From the very first line down to the line containing "(** A row in", write out the material exactly as it appears, and no more.
= Beginning of Section =
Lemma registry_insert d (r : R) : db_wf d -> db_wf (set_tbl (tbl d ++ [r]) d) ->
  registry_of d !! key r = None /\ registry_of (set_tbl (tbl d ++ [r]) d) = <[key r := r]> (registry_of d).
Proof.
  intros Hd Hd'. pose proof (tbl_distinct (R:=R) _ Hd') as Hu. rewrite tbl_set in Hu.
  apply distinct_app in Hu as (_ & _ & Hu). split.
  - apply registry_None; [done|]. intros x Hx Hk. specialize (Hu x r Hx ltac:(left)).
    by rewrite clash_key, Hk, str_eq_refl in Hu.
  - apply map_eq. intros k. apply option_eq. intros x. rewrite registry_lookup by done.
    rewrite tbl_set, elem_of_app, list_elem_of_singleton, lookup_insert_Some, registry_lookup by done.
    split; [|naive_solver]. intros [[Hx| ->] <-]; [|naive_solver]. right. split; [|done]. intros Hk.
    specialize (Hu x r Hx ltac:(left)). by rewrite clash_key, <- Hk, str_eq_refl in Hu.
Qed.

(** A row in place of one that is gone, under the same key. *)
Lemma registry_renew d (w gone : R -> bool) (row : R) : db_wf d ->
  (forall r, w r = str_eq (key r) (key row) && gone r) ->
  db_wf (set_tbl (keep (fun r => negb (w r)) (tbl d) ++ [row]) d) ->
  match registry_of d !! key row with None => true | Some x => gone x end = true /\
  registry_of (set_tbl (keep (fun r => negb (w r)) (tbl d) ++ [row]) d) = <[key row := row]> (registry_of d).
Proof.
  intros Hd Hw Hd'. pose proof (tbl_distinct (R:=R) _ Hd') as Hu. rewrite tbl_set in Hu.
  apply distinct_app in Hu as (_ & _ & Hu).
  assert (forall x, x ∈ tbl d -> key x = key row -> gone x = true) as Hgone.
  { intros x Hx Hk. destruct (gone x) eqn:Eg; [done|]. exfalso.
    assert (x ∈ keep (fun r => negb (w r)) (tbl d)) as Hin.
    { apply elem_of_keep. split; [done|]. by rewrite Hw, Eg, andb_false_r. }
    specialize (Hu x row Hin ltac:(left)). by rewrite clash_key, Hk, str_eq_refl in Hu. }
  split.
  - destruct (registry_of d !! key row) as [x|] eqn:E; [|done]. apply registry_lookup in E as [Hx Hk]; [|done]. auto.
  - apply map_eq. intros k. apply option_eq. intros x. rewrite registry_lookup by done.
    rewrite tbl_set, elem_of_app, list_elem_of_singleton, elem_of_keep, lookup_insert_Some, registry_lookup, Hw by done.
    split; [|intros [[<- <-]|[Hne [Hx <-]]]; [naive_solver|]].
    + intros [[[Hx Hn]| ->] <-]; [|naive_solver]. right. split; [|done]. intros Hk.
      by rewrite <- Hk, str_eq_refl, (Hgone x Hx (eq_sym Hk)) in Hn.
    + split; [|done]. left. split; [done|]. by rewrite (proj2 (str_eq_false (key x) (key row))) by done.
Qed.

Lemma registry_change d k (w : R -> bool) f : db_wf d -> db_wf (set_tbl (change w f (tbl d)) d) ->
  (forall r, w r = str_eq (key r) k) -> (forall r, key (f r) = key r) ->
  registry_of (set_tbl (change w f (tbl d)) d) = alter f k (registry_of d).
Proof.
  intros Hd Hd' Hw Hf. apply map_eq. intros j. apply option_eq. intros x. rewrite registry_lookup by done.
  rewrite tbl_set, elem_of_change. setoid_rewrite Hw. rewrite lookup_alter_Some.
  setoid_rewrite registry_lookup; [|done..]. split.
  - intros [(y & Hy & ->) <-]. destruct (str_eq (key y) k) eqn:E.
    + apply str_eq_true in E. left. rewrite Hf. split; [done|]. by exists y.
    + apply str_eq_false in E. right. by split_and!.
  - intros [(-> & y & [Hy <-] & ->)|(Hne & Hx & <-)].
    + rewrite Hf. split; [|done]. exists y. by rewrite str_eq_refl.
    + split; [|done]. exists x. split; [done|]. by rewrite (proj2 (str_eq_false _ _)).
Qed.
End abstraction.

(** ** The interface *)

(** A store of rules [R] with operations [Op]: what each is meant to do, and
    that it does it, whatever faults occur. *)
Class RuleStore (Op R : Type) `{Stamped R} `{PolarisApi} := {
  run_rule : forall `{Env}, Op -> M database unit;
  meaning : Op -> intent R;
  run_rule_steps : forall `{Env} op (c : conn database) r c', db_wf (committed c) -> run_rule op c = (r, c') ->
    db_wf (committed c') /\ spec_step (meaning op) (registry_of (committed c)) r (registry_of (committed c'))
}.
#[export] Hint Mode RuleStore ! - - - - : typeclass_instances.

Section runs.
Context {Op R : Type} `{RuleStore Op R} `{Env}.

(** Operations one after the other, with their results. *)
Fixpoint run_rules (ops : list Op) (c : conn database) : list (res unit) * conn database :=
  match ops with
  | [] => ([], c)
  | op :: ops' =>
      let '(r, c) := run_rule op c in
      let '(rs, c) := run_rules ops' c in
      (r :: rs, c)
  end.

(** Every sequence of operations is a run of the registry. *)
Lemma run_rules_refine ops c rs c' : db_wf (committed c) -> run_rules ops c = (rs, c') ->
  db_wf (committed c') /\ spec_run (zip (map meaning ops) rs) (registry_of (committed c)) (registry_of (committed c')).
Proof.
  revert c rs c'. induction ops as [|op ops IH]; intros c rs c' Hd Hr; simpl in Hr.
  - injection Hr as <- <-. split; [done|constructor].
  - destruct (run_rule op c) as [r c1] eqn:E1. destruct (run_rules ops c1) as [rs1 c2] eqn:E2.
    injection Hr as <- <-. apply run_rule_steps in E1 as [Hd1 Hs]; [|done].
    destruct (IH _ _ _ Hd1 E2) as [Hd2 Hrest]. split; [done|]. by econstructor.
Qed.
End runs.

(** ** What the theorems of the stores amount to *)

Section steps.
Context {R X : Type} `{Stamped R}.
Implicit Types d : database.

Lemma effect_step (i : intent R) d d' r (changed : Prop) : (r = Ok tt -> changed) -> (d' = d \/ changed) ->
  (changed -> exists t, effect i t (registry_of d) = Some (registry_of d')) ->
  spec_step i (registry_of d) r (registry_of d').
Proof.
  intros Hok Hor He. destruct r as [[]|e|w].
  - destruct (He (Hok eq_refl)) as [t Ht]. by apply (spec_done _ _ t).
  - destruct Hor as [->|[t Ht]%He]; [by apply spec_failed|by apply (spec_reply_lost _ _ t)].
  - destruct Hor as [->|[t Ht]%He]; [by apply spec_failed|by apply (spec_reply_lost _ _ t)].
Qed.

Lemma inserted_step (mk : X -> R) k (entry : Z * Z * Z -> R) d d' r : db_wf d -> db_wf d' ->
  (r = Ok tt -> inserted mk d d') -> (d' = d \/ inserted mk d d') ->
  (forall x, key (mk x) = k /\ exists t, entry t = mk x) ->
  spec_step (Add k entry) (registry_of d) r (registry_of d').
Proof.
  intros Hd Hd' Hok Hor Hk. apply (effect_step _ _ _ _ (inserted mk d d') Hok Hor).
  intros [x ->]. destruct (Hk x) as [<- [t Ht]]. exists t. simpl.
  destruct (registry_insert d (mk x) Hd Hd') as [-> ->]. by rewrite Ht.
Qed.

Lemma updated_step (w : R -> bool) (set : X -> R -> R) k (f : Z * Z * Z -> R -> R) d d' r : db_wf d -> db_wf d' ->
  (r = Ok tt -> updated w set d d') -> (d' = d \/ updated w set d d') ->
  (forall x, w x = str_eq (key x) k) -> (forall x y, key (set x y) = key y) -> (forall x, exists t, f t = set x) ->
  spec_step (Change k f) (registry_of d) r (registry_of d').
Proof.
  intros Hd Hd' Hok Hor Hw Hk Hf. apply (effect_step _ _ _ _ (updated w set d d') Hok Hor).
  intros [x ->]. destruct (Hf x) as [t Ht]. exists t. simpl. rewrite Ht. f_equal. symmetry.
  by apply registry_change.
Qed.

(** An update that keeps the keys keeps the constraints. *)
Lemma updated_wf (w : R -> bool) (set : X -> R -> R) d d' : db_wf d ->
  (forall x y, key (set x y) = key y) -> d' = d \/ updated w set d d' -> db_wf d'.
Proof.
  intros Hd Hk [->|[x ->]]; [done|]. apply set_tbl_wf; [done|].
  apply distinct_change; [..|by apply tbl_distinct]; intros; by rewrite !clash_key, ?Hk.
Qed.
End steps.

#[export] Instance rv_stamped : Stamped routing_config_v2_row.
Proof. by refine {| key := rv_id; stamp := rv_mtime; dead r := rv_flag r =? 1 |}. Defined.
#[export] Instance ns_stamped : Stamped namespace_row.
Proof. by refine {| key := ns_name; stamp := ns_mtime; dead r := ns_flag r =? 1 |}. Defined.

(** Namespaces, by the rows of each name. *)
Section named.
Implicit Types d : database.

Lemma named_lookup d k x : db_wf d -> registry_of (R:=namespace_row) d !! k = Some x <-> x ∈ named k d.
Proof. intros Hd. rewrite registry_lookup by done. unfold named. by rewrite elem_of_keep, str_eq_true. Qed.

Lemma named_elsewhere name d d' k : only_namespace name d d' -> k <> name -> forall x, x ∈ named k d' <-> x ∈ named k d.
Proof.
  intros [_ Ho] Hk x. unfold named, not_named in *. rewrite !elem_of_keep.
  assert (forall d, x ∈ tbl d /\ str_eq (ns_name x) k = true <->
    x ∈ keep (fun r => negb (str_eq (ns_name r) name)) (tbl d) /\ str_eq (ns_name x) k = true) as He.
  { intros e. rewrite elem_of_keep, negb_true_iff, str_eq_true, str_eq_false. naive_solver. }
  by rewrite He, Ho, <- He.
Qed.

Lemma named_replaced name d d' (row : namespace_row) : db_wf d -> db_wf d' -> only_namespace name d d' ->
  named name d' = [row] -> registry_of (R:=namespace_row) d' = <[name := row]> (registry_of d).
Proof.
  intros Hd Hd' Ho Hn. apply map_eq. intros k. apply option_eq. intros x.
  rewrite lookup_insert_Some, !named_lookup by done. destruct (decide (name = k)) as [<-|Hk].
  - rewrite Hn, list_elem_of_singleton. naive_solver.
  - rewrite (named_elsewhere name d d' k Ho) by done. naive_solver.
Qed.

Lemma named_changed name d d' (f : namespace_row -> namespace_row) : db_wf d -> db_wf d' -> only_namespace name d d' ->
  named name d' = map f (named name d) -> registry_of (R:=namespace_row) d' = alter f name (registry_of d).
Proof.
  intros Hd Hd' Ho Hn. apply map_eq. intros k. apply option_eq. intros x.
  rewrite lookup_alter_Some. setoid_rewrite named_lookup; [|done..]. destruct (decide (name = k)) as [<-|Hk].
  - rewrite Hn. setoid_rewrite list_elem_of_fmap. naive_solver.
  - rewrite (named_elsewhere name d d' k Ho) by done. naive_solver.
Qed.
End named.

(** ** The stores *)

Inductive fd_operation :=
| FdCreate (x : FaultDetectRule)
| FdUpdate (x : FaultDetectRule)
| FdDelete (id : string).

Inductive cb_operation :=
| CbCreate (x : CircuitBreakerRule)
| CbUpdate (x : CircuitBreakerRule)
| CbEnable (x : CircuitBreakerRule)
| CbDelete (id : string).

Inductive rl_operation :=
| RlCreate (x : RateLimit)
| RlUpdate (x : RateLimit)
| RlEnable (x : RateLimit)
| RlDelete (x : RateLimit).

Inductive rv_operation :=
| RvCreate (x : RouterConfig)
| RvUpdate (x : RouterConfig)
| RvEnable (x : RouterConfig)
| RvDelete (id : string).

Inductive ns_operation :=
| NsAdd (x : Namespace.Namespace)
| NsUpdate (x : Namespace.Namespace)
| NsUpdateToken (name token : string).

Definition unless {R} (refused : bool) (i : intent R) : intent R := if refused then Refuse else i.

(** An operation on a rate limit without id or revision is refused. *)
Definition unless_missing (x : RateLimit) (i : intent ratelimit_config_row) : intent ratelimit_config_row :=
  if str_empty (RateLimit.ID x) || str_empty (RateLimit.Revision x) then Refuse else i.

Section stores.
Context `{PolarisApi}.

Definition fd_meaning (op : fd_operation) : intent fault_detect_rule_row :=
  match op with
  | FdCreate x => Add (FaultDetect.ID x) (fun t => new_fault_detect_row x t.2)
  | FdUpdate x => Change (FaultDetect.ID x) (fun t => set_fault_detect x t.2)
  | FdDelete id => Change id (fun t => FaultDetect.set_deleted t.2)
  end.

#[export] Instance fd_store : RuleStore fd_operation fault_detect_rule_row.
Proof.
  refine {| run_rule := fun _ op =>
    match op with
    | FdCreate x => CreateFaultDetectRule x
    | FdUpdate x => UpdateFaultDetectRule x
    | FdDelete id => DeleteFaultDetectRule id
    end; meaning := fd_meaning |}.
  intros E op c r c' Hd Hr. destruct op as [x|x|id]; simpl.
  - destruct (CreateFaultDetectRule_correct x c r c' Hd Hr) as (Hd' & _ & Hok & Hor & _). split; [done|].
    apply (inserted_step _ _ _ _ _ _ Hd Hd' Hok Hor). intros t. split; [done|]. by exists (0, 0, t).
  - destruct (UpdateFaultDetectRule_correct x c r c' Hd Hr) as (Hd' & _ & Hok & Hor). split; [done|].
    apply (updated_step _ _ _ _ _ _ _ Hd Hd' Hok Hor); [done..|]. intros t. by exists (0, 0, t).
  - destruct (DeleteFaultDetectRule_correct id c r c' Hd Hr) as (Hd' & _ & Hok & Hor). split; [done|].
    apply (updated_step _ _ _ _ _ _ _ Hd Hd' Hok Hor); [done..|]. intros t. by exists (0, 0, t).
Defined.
= End of Section =
**EXERCISE RESULT**
Lemma registry_insert d (r : R) : db_wf d -> db_wf (set_tbl (tbl d ++ [r]) d) ->
  registry_of d !! key r = None /\ registry_of (set_tbl (tbl d ++ [r]) d) = <[key r := r]> (registry_of d).
Proof.
  intros Hd Hd'. pose proof (tbl_distinct (R:=R) _ Hd') as Hu. rewrite tbl_set in Hu.
  apply distinct_app in Hu as (_ & _ & Hu). split.
  - apply registry_None; [done|]. intros x Hx Hk. specialize (Hu x r Hx ltac:(left)).
    by rewrite clash_key, Hk, str_eq_refl in Hu.
  - apply map_eq. intros k. apply option_eq. intros x. rewrite registry_lookup by done.
    rewrite tbl_set, elem_of_app, list_elem_of_singleton, lookup_insert_Some, registry_lookup by done.
    split; [|naive_solver]. intros [[Hx| ->] <-]; [|naive_solver]. right. split; [|done]. intros Hk.
    specialize (Hu x r Hx ltac:(left)). by rewrite clash_key, <- Hk, str_eq_refl in Hu.
Qed.

(** A row in place of one that is gone, under the same key. *)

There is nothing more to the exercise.